**What you will do**
The word "isdigit" marks the lines to find; copy every such line from the data below.

======== Data provided ========

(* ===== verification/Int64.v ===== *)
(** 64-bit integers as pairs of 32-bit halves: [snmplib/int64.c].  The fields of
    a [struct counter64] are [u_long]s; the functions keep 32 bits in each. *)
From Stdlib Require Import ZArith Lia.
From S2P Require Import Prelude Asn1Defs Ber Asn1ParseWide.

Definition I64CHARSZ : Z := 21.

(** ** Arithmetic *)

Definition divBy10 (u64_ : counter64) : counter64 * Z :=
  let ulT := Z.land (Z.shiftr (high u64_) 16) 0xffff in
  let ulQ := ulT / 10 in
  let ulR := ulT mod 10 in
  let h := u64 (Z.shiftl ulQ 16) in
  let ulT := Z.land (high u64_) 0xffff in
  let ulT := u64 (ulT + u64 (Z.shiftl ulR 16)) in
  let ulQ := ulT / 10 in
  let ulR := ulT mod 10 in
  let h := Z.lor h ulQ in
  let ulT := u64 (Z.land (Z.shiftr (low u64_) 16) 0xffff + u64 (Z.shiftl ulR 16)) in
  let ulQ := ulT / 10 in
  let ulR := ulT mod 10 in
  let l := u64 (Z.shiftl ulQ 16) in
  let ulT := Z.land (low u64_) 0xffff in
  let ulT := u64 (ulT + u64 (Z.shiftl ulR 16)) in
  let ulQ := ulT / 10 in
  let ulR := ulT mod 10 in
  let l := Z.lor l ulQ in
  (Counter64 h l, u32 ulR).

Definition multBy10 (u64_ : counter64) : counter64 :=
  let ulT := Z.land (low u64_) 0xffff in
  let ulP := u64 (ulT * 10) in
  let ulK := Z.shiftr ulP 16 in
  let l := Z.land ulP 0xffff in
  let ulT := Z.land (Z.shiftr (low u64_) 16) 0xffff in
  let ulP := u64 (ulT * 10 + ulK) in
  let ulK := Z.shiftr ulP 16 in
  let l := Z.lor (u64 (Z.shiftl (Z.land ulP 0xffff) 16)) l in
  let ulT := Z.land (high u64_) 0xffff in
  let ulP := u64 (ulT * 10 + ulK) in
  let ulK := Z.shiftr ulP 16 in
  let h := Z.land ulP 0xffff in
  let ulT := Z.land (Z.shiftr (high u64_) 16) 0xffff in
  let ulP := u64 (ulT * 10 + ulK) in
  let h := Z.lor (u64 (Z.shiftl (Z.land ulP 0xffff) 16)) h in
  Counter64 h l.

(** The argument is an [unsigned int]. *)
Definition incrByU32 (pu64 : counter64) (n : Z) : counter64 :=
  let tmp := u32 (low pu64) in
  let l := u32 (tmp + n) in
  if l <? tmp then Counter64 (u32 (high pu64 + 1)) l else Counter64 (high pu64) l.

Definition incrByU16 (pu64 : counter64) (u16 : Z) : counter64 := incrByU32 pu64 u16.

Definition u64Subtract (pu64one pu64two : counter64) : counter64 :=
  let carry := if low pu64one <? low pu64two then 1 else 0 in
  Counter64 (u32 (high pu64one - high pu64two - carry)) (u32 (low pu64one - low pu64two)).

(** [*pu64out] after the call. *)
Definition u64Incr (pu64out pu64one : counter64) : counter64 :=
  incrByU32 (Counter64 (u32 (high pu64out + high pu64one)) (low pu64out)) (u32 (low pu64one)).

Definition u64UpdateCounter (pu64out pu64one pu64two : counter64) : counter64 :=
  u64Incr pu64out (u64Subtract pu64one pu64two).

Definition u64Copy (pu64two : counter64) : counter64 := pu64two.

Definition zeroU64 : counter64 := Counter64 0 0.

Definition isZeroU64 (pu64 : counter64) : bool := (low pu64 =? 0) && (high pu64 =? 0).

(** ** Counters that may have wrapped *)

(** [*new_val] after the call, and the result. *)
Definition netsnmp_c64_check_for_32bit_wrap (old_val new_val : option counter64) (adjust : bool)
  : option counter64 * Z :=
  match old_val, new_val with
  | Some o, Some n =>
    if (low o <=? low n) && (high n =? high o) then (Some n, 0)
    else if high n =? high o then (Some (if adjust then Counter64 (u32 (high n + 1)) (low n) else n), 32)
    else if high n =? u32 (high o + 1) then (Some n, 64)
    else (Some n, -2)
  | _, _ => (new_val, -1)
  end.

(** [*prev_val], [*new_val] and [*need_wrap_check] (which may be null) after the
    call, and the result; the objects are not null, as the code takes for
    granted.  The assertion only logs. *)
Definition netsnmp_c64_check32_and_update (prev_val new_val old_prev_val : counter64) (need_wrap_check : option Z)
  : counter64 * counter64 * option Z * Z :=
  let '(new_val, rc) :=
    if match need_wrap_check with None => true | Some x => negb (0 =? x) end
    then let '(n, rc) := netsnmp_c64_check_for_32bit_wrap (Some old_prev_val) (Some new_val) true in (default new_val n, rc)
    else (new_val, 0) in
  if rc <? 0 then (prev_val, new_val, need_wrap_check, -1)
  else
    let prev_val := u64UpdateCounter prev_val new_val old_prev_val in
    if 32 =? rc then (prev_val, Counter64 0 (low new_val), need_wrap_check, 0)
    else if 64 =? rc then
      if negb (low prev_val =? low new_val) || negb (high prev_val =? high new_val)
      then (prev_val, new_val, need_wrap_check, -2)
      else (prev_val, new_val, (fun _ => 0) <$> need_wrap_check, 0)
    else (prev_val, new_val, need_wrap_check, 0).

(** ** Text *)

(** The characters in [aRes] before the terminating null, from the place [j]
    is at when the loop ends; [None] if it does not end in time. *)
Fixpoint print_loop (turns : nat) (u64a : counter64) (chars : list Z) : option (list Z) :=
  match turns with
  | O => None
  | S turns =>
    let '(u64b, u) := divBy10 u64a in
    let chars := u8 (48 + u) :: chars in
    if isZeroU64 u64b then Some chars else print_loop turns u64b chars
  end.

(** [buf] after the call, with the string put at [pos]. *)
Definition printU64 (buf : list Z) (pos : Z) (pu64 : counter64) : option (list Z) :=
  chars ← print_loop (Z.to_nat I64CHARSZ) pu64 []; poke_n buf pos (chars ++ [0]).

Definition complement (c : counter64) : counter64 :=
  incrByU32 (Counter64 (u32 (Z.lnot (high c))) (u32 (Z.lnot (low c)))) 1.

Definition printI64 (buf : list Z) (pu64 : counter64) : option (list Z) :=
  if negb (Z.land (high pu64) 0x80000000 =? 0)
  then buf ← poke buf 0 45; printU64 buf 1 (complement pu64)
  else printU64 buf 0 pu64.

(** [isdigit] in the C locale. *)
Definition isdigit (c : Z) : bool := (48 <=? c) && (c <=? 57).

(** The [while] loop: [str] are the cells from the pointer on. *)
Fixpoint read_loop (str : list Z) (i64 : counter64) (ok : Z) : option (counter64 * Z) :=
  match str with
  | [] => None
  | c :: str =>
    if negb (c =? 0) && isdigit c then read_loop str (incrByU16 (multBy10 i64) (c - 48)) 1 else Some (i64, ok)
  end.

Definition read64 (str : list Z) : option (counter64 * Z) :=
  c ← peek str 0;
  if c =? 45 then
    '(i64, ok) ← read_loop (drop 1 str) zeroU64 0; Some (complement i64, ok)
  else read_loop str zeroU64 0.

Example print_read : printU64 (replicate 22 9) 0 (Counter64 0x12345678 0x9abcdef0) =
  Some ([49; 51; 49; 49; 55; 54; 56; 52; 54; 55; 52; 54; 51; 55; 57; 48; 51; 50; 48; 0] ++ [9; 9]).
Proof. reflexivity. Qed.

========

**Response to this exercise**
(** [isdigit] in the C locale. *)
Definition isdigit (c : Z) : bool := (48 <=? c) && (c <=? 57).
    if negb (c =? 0) && isdigit c then read_loop str (incrByU16 (multBy10 i64) (c - 48)) 1 else Some (i64, ok)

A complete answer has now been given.